В асептических условиях после двукратной обработки зоны вмешательства 70% спиртом, на предварительно депилированной коже подлопаточной области животных, формировали круглое сквозное отверстие диаметром 1,0 см. В качестве обезболивания использовался раствор кетамина путем внутримышечного его введения из расчета 0,3 мг на 1 кг веса. После наступления наркотического сна, крысу укладывали на бок и формировали модельные раны: контрольная (левая) и опытная (правая).

Далее дно и края ран инфицировали 24-часовой взвесью клинического штамма MRSA - суспензия бактерий в физиологическом растворе хлорида натрия приготовленная по оптическому стандарту мутности МакФарланда с концентрацией бактерий 1×109 КОЕ/мл. Процедуру инфицирования ран проводили путем однократного их орошения 1,0 мл приготовленной суспензии бактерии с обязательным глухим хирургическим сшиванием краев, который создавал и обеспечивал благоприятные условия для успешного их инфицирования.

Далее на 3 сутки после инфицирования и сшивания краев ран проводили удаление шовных материалов и приступали к лечению.

При этом инфицированные MRSA контрольные раны не подвергали местному лечению, а опытные раны лечили с применением образцов наноструктур Fe2O3. У первой группы экспериментальных животных местное лечение ран проводили без применения антибиотиков. У третьей группы местное лечение дополняли системным ежедневным внутримышечным введением раствора пенициллина в течении 7 суток (10 мг/кг 1 раз в сутки).
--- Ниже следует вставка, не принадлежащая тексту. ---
(* ===== verification/InputParseSafe.v ===== *)
(** * What keeps the parser in order: characters and commands *)
From Stdlib Require Import Ascii String.
From S2P Require Import Prelude.
From S2P Require Import CString.
From S2P Require Import Utf8.
From S2P Require Import Utf8Props.
From S2P Require Import CellCodec.
From S2P Require Import Locale.
From S2P Require Import Hyperlinks.
From S2P Require Import Grid.
From S2P Require Import GridFacts.
From S2P Require Import Colour.
From S2P Require Import Reflow.
From S2P Require Import Screen.
From S2P Require Import ScreenInfo.
From S2P Require Import ScreenWrite.
From S2P Require Import GridSafe.
From S2P Require Import ScreenSafe.
From S2P Require Import ScreenWriteSafe.
From S2P Require Import InputTable.
From S2P Require Import Input.
From S2P Require Import InputOsc.
From S2P Require Import InputParse.
From S2P Require Import InputSafe.

(** ** Cells *)

Lemma plain_data d gc : cell_plain gc -> cell_plain (set_gc_data d gc).
Proof. done. Qed.
Lemma plain_attr_on a gc : cell_plain gc -> cell_plain (attr_on a gc).
Proof. done. Qed.
Lemma plain_attr_off a gc : cell_plain gc -> cell_plain (attr_off a gc).
Proof. done. Qed.

Lemma plain_set_tab gc w : cell_plain gc -> cell_plain (grid_set_tab gc w).
Proof. intros Hp. apply plain_without. by apply plain_lor. Qed.

Lemma plain_colour (f g h : grid_cell -> grid_cell) (a b c : bool) gc :
  cell_plain (f gc) -> cell_plain (g gc) -> cell_plain (h gc) -> cell_plain gc ->
  cell_plain (if a then f gc else if b then g gc else if c then h gc else gc).
Proof. by destruct a, b, c. Qed.

Lemma plain_256 fgbg c gc : cell_plain gc -> cell_plain (input_csi_dispatch_sgr_256_do fgbg c gc).
Proof. intros Hp. unfold input_csi_dispatch_sgr_256_do. repeat case_match; done. Qed.

Lemma plain_rgb fgbg r g b gc gc' : cell_plain gc ->
  input_csi_dispatch_sgr_rgb_do fgbg r g b gc = Some gc' -> cell_plain gc'.
Proof.
  intros Hp. unfold input_csi_dispatch_sgr_rgb_do. destruct (_ || _); [done|]. intros [= <-].
  by apply plain_colour.
Qed.

Lemma plain_underscore n gc : cell_plain gc -> cell_plain (underscore n gc).
Proof. intros Hp. unfold underscore. repeat (case_match; try done). Qed.

Lemma plain_colon s gc : cell_plain gc -> cell_plain (input_csi_dispatch_sgr_colon s gc).
Proof.
  intros Hp. unfold input_csi_dispatch_sgr_colon. destruct (colon_numbers _ _) as [p|]; [|done].
  cbn zeta. destruct (_ =? _)%nat; [done|]. destruct (_ =? 4).
  { destruct (_ =? _)%nat; [by apply plain_underscore|done]. }
  destruct (_ || _); [done|]. destruct (_ =? 2).
  - destruct (_ || _); [done|].
    destruct (input_csi_dispatch_sgr_rgb_do _ _ _ _ _) eqn:E; [|done]. by eapply plain_rgb.
  - destruct (_ =? 5); [|done]. destruct (_ <? _)%nat; [done|]. by apply plain_256.
Qed.

Lemma plain_number n gc : cell_plain gc -> cell_plain (sgr_number n gc).
Proof.
  intros Hp. assert (Hd : forall a b c d : bool, cell_plain
     (if a then set_gc_fg (n - 30) gc else if b then set_gc_bg (n - 40) gc
      else if c then set_gc_fg n gc else if d then set_gc_bg (n - 10) gc else gc))
    by (by intros [] [] [] []).
  pose proof (plain_underscore 0 gc Hp). pose proof (plain_underscore 1 gc Hp).
  pose proof (plain_underscore 2 gc Hp).
  unfold sgr_number. repeat (case_match; try done).
Qed.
При этом к лечению ран приступали на 3 сутки от начала исследования и инфицирования ран.

Местное лечение опытных ран 1 группы экспериментальных животных проводили путем равномерного нанесения на ее поверхность микроложки (~2 мг) наноструктур Fe2O3 по схеме: 1-4 сутки ежедневно, далее через день. При этом контрольные раны не подвергали местному лечению. Местное лечение опытных ран 2–й группы животных проводили также с равномерным нанесением на ее поверхность микроложки (~2 мг) наноструктур Fe2O3 по схеме: 1-4 сутки ежедневно и далее через день с внутримышечным введением раствора пенициллина из расчета 10 мг/кг веса 1 раз в сутки. При этом контрольные раны этих групп также не подвергали местному лечению и использовались для сравнения динамики заживления пенициллином. В процессе проведения исследования изучали общее состояния животных, проводили микробиологическое исследование поверхности ран, оценивали состояния и течения регенераторных процессов.

Особенности течения раневого процесса и динамику регенераторных изменений оценивали по таким показателям как: наличие и характер воспалительной реакции, состояние краев и дна раны, сроки очищение ран от гнойного экссудата и некротических тканей, начала появление и характер грануляций, сроки начала эпителизации и закрытие ран (ЗР в %). Показатель ЗР рассчитывали, как процентное отношение разницы исходного размера раны и текущего размера к исходному размеру раны.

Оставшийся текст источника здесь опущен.